Sunday, August 24, 2014
John Blake (John Edward Blake, Jr.) was an American jazz violinist, teacher, composer, arranger, writer, and band leader, born (in Philadelphia) on July 3, 1947. Although thoroughly trained as a classical violinist, he gravitated toward jazz early on in his career. He first came to the public’s attention in the mid-1970s as a member of ensembles headed by other jazz musicians, Archie Shepp and Grover Washington, with whom he recorded and toured extensively for several years. Afterward, Blake performed with a wide variety of artists, including the Duke Ellington Orchestra, the Billy Taylor Trio, the Turtle Island String Quartet, Quartet Indigo, and Didier Lockwood. He later released six CDs of his own, beginning in 1984. He was 37 years old.

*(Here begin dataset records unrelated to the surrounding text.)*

(** *** Operations and their sections *)

(** [sectionByID]; a section is appended to in place. *)
Definition sections := gmap string SidebarSection.

Definition add_item (item : SidebarItem) (section : SidebarSection) : SidebarSection :=
  MkSidebarSection (pss_Ordinal section) (pss_ID section) (pss_Kind section) (pss_Title section) (pss_Href section)
    (gappend (pss_Items section) [item]).

Definition join_section (item : SidebarItem) (sectionByID : sections) (tag : string) : building sections :=
  let sectionID := recordID "operation-tag" [tag] in
  section ← match sectionByID !! sectionID with
    | Some section => mret section
    | None =>
        claimTarget sectionID "operation-tag" ;;
        mret (MkSidebarSection 0 sectionID "operation-tag" tag ("?section=" +:+ QueryEscape sectionID) (Some []))
    end;
  mret (<[sectionID := add_item item section]> sectionByID).

Fixpoint join_sections (item : SidebarItem) (sectionByID : sections) (memberships : list string) : building sections :=
  match memberships with
  | [] => mret sectionByID
  | tag :: memberships =>
      sectionByID ← join_section item sectionByID tag;
      join_sections item sectionByID memberships
  end.

Definition operation_memberships (operation : Operation) : list string :=
  match deduplicateStrings (op_Tags operation) true with
  | [] => ["Untagged"]
  | tags => tags
  end.
(* ===== verification/CatalogModel.v ===== *)
(** * The catalog data model (application/catalog/model.go, bounds.go)

    What a compiled catalog snapshot holds: its identity, its directory of
    documents, operations and schemas, its search directory, its children and
    the manifest that names them by length and digest. *)

From S2P Require Import Prelude.
From S2P Require Spec.
From S2P Require Projection.

Definition SnapshotID : Type := string.

Abbreviation FixedQueryParameter := Spec.FixedQueryParameter.

Record CatalogPublication := MkCatalogPublication {
  cp_API : string;
  cp_Audience : string;
  cp_Channel : string;
  cp_ChannelName : string;
  cp_Version : string;
  cp_Latest : bool;
  cp_RepositoryURL : string;
  cp_Ref : string;
  cp_Commit : string;
  cp_SourcePath : string;
}.

Record Bounds := MkBounds {
  bd_Catalogs : Z;
  bd_Documents : Z;
  bd_Operations : Z;
  bd_Schemas : Z;
  bd_SourceBytes : Z;
  bd_KubernetesSourceBytes : Z;
  bd_SourceDocumentBytes : Z;
  bd_DirectoryBytes : Z;
  bd_SearchBytes : Z;
  bd_ProjectionBytes : Z;
  bd_SnapshotBytes : Z;
  bd_Children : Z;
  bd_DetailShardRecords : Z;
  bd_DetailShardBytes : Z;
  bd_SchemaNodeShardRecords : Z;
  bd_SchemaNodeShardBytes : Z;
  bd_PostingSegmentBytes : Z;
  bd_StartupCatalogBytes : Z;
  bd_StoredBytes : Z;
  bd_StagingBytes : Z;
}.

Record BudgetUsage := MkBudgetUsage {
  bu_Catalogs : Z;
  bu_Documents : Z;
  bu_Operations : Z;
  bu_Schemas : Z;
  bu_SourceBytes : Z;
  bu_Kubernetes : bool;
  bu_SourceDocumentBytes : Z;
  bu_DirectoryBytes : Z;
  bu_SearchBytes : Z;
  bu_ProjectionBytes : Z;
  bu_SnapshotBytes : Z;
  bu_Children : Z;
  bu_DetailShardRecords : Z;
  bu_DetailShardBytes : Z;
  bu_SchemaNodeShardRecords : Z;
  bu_SchemaNodeShardBytes : Z;
  bu_PostingSegmentBytes : Z;
  bu_StartupCatalogBytes : Z;
  bu_StoredBytes : Z;
  bu_StagingBytes : Z;
}.

Record CompilerVersions := MkCompilerVersions {
  cv_KinOpenAPIModule : string;
  cv_KinOpenAPIChecksum : string;
  cv_CompilerFormat : string;
  cv_ProjectionFormat : string;
  cv_SearchFormat : string;
  cv_PartitionPolicy : string;
}.

Record SourceIdentityV1 := MkSourceIdentityV1 {
  src_Role : string;
  src_DocumentKey : string;
  src_SourcePath : string;
  src_Length : Z;
  src_SHA256 : string;
}.

Record ChildIdentityV1 := MkChildIdentityV1 {
  ci_Path : string;
  ci_Kind : string;
  ci_Length : Z;
  ci_SHA256 : string;
}.

Record BrandingV1 := MkBrandingV1 {
  bra_DisplayName : string;
  bra_LogoSrc : string;
  bra_LogoAlt : string;
  bra_LogoHomeHref : string;
  bra_FaviconHref : string;
}.

Record SnapshotIdentityV1 := MkSnapshotIdentityV1 {
  sid_SchemaVersion : Z;
  sid_CatalogID : string;
  sid_CatalogTitle : string;
  sid_Branding : BrandingV1;
  sid_DefaultDocumentKey : string;
  sid_ProfileID : string;
  sid_RevisionKind : string;
  sid_RevisionID : string;
  sid_CommitSHA : string;
  sid_SourceManifestSHA256 : string;
  sid_ProfileAllowlistLength : Z;
  sid_ProfileAllowlistSHA256 : string;
  sid_Versions : CompilerVersions;
  sid_Bounds : Bounds;
  sid_Sources : slice SourceIdentityV1;
  sid_Children : slice ChildIdentityV1;
}.

Record ChildArtifact := MkChildArtifact {
  ch_Path : string;
  ch_Kind : string;
  ch_Length : Z;
  ch_SHA256 : string;
  ch_Bytes : list Z;
}.

Record ShardReferenceV1 := MkShardReferenceV1 {
  shr_Path : string;
  shr_FirstOrdinal : Z;
  shr_LastOrdinal : Z;
  shr_Records : Z;
  shr_Length : Z;
  shr_SHA256 : string;
}.

Record FacetV1 := MkFacetV1 {
  fct_Name : string;
  fct_Value : string;
}.

Record OperationDirectoryV1 := MkOperationDirectoryV1 {
  od_DetailID : string;
  od_OperationID : string;
  od_Method : string;
  od_Path : string;
  od_RequestTarget : string;
  od_FixedQuery : slice FixedQueryParameter;
  od_Title : string;
  od_Description : string;
  od_Href : string;
  od_DetailChild : string;
  od_Deprecated : bool;
  od_Tags : slice string;
  od_Facets : slice FacetV1;
}.

Record SchemaDirectoryV1 := MkSchemaDirectoryV1 {
  scd_DetailID : string;
  scd_Name : string;
  scd_Description : string;
  scd_Href : string;
  scd_DetailChild : string;
  scd_CanonicalSHA256 : string;
  scd_ProjectionSHA256 : string;
}.

Record SecuritySchemeDirectoryV1 := MkSecuritySchemeDirectoryV1 {
  ssd_Name : string;
  ssd_Anchor : string;
  ssd_Type : string;
  ssd_Description : string;
  ssd_ParameterName : string;
  ssd_In : string;
  ssd_Scheme : string;
  ssd_BearerFormat : string;
  ssd_OpenIDConnectURL : string;
}.

Record DocumentDirectoryV1 := MkDocumentDirectoryV1 {
  dd_Publication : option CatalogPublication;
  dd_Key : string;
  dd_SourcePath : string;
  dd_Title : string;
  dd_APIVersion : string;
  dd_Branding : BrandingV1;
  dd_Overview : Projection.Overview;
  dd_SourceChild : string;
  dd_SchemaNodeShards : slice ShardReferenceV1;
  dd_Operations : slice OperationDirectoryV1;
  dd_Schemas : slice SchemaDirectoryV1;
  dd_SecuritySchemes : slice SecuritySchemeDirectoryV1;
}.

Record CatalogArtifactV1 := MkCatalogArtifactV1 {
  ca_SchemaVersion : Z;
  ca_CatalogID : string;
  ca_Title : string;
  ca_Branding : BrandingV1;
  ca_DefaultDocumentKey : string;
  ca_ProfileID : string;
  ca_SearchChild : string;
  ca_Documents : slice DocumentDirectoryV1;
}.

Record CompiledSnapshot := MkCompiledSnapshot {
  cs_ID : SnapshotID;
  cs_Identity : SnapshotIdentityV1;
  cs_Directory : CatalogArtifactV1;
  cs_Children : slice ChildArtifact;
}.

Record DetailRecordV1 := MkDetailRecordV1 {
  dr_ID : string;
  dr_Kind : string;
  dr_Operation : option Projection.OperationDetail;
  dr_Schema : option Projection.SchemaDetail;
}.

Record DetailShardV1 := MkDetailShardV1 {
  dsh_SchemaVersion : Z;
  dsh_DocumentKey : string;
  dsh_Records : slice DetailRecordV1;
}.

Record SchemaNodeShardV1 := MkSchemaNodeShardV1 {
  sns_SchemaVersion : Z;
  sns_DocumentKey : string;
  sns_FirstOrdinal : Z;
  sns_Nodes : slice Projection.SchemaNode;
}.

Record DocumentArtifacts := MkDocumentArtifacts {
  da_Directory : DocumentDirectoryV1;
  da_Children : slice ChildArtifact;
  da_Usage : BudgetUsage;
}.

Record SearchSegmentReferenceV1 := MkSearchSegmentReferenceV1 {
  ssr_Path : string;
  ssr_Entries : Z;
  ssr_Postings : Z;
  ssr_Length : Z;
  ssr_SHA256 : string;
}.

Record SearchExactBucketReferenceV1 := MkSearchExactBucketReferenceV1 {
  seb_Prefix : string;
  seb_SearchSegmentReferenceV1 : SearchSegmentReferenceV1;
}.

Record SearchPostingRouteV1 := MkSearchPostingRouteV1 {
  spr_Key : string;
  spr_Segment : Z;
}.

Record SearchRecordSegmentReferenceV1 := MkSearchRecordSegmentReferenceV1 {
  srs_Path : string;
  srs_FirstRecord : Z;
  srs_Records : Z;
  srs_Length : Z;
  srs_SHA256 : string;
}.

Record SearchRankRecordV1 := MkSearchRankRecordV1 {
  srk_Title : string;
  srk_Kind : string;
}.

Record SearchDirectoryV1 := MkSearchDirectoryV1 {
  sdir_SchemaVersion : Z;
  sdir_SearchVersion : Z;
  sdir_ExactBuckets : slice SearchExactBucketReferenceV1;
  sdir_TokenRoutes : slice SearchPostingRouteV1;
  sdir_TrigramRoutes : slice SearchPostingRouteV1;
  sdir_PostingSegments : slice SearchSegmentReferenceV1;
  sdir_TrigramSegments : slice SearchSegmentReferenceV1;
  sdir_RecordSegments : slice SearchRecordSegmentReferenceV1;
  sdir_Ranks : slice SearchRankRecordV1;
}.

Record SearchExactMatchV1 := MkSearchExactMatchV1 {
  sem_Record : Z;
  sem_Priority : Z;
}.

Record SearchExactEntryV1 := MkSearchExactEntryV1 {
  see_Key : string;
  see_Matches : slice SearchExactMatchV1;
}.

Record SearchExactSegmentV1 := MkSearchExactSegmentV1 {
  ses_SchemaVersion : Z;
  ses_SearchVersion : Z;
  ses_Entries : slice SearchExactEntryV1;
}.

Record SearchPostingEntryV1 := MkSearchPostingEntryV1 {
  spe_Key : string;
  spe_Records : slice Z;
}.

Record SearchPostingSegmentV1 := MkSearchPostingSegmentV1 {
  sps_SchemaVersion : Z;
  sps_SearchVersion : Z;
  sps_Entries : slice SearchPostingEntryV1;
}.

Record SearchRecordV1 := MkSearchRecordV1 {
  sr_DetailID : string;
  sr_DocumentKey : string;
  sr_Kind : string;
  sr_Title : string;
  sr_Description : string;
  sr_Href : string;
  sr_OperationID : string;
  sr_Method : string;
  sr_Path : string;
  sr_SchemaName : string;
  sr_Occurrences : Z;
  sr_Documents : slice string;
}.

Record SearchRecordSegmentV1 := MkSearchRecordSegmentV1 {
  srsx_SchemaVersion : Z;
  srsx_SearchVersion : Z;
  srsx_FirstRecord : Z;
  srsx_Records : slice SearchRecordV1;
}.

Record SearchArtifacts := MkSearchArtifacts {
  sa_Directory : SearchDirectoryV1;
  sa_Children : slice ChildArtifact;
  sa_Usage : BudgetUsage;
}.

Record ManifestV1 := MkManifestV1 {
  mf_SchemaVersion : Z;
  mf_SnapshotID : SnapshotID;
  mf_Identity : SnapshotIdentityV1;
  mf_Children : slice ChildIdentityV1;
}.

(** [OperationDirectoryV1.EffectiveRequestTarget] *)
Definition EffectiveRequestTarget (operation : OperationDirectoryV1) : string :=
  if negb (bool_decide (od_RequestTarget operation = "")) then od_RequestTarget operation
  else od_Path operation.

(** ** Budgets *)

Definition DefaultBounds : Bounds := {|
  bd_Catalogs := 8; bd_Documents := 256; bd_Operations := 20000; bd_Schemas := 20000;
  bd_SourceBytes := Z.shiftl 64 20; bd_KubernetesSourceBytes := Z.shiftl 16 20;
  bd_SourceDocumentBytes := Z.shiftl 8 20;
  bd_DirectoryBytes := Z.shiftl 4 20; bd_SearchBytes := Z.shiftl 4 20;
  bd_ProjectionBytes := Z.shiftl 32 20; bd_SnapshotBytes := Z.shiftl 64 20;
  bd_Children := 1024; bd_DetailShardRecords := 256; bd_DetailShardBytes := Z.shiftl 2 20;
  bd_SchemaNodeShardRecords := 512; bd_SchemaNodeShardBytes := Z.shiftl 2 20;
  bd_PostingSegmentBytes := Z.shiftl 256 10;
  bd_StartupCatalogBytes := Z.shiftl 8 20;
  bd_StoredBytes := Z.shiftl 512 20; bd_StagingBytes := Z.shiftl 128 20;
|}.

(** What [Validate] compares, in its order: name, usage, limit. *)
Definition budget_checks (bounds : Bounds) (usage : BudgetUsage) : list (string * Z * Z) :=
  [("catalogs", bu_Catalogs usage, bd_Catalogs bounds);
   ("documents", bu_Documents usage, bd_Documents bounds);
   ("operations", bu_Operations usage, bd_Operations bounds);
   ("schemas", bu_Schemas usage, bd_Schemas bounds);
   ("source document", bu_SourceDocumentBytes usage, bd_SourceDocumentBytes bounds);
   ("directory", bu_DirectoryBytes usage, bd_DirectoryBytes bounds);
   ("search", bu_SearchBytes usage, bd_SearchBytes bounds);
   ("projection", bu_ProjectionBytes usage, bd_ProjectionBytes bounds);
   ("snapshot", bu_SnapshotBytes usage, bd_SnapshotBytes bounds);
   ("children", bu_Children usage, bd_Children bounds);
   ("detail records", bu_DetailShardRecords usage, bd_DetailShardRecords bounds);
   ("detail bytes", bu_DetailShardBytes usage, bd_DetailShardBytes bounds);
   ("schema node records", bu_SchemaNodeShardRecords usage, bd_SchemaNodeShardRecords bounds);
   ("schema node bytes", bu_SchemaNodeShardBytes usage, bd_SchemaNodeShardBytes bounds);
   ("posting segment", bu_PostingSegmentBytes usage, bd_PostingSegmentBytes bounds);
   ("startup catalog", bu_StartupCatalogBytes usage, bd_StartupCatalogBytes bounds);
   ("stored", bu_StoredBytes usage, bd_StoredBytes bounds);
   ("staging", bu_StagingBytes usage, bd_StagingBytes bounds)]
  ++ [if bu_Kubernetes usage then ("Kubernetes source", bu_SourceBytes usage, bd_KubernetesSourceBytes bounds)
      else ("source", bu_SourceBytes usage, bd_SourceBytes bounds)].

(** [Bounds.Validate] *)
Definition Bounds_Validate (bounds : Bounds) (usage : BudgetUsage) : res unit :=
  for_each (λ '(name, used, limit),
    throw_if (limit =? 0) (Errorf "%s budget is zero" [EStr name]) ;;
    throw_if (limit <? used) (Errorf "%s usage %d exceeds %d" [EStr name; EInt used; EInt limit]))
    (budget_checks bounds usage).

Blake began his violin studies in Philadelphia at age 9. He much later studied at West Virginia University and in Switzerland at the Institute for Advanced Studies in Montreux. Here is a YouTube video in which he appears with Billy Taylor, Chip Jackson, and Winard Harper. In addition to being a guest lecturer on university campuses around the world, Blake taught at the Manhattan School of Music, the University of Arts in Philadelphia, and at East Tennessee State University. He also co-wrote the best-known string jazz method book in use today. His best-known pupil is probably jazz violinist Regina Carter. In fact, he produced one of Carter’s CDs (Reverse Thread), prior to which she had been awarded a MacArthur Genius Grant (2006.) Blake died on August 15, 2014, at age 67.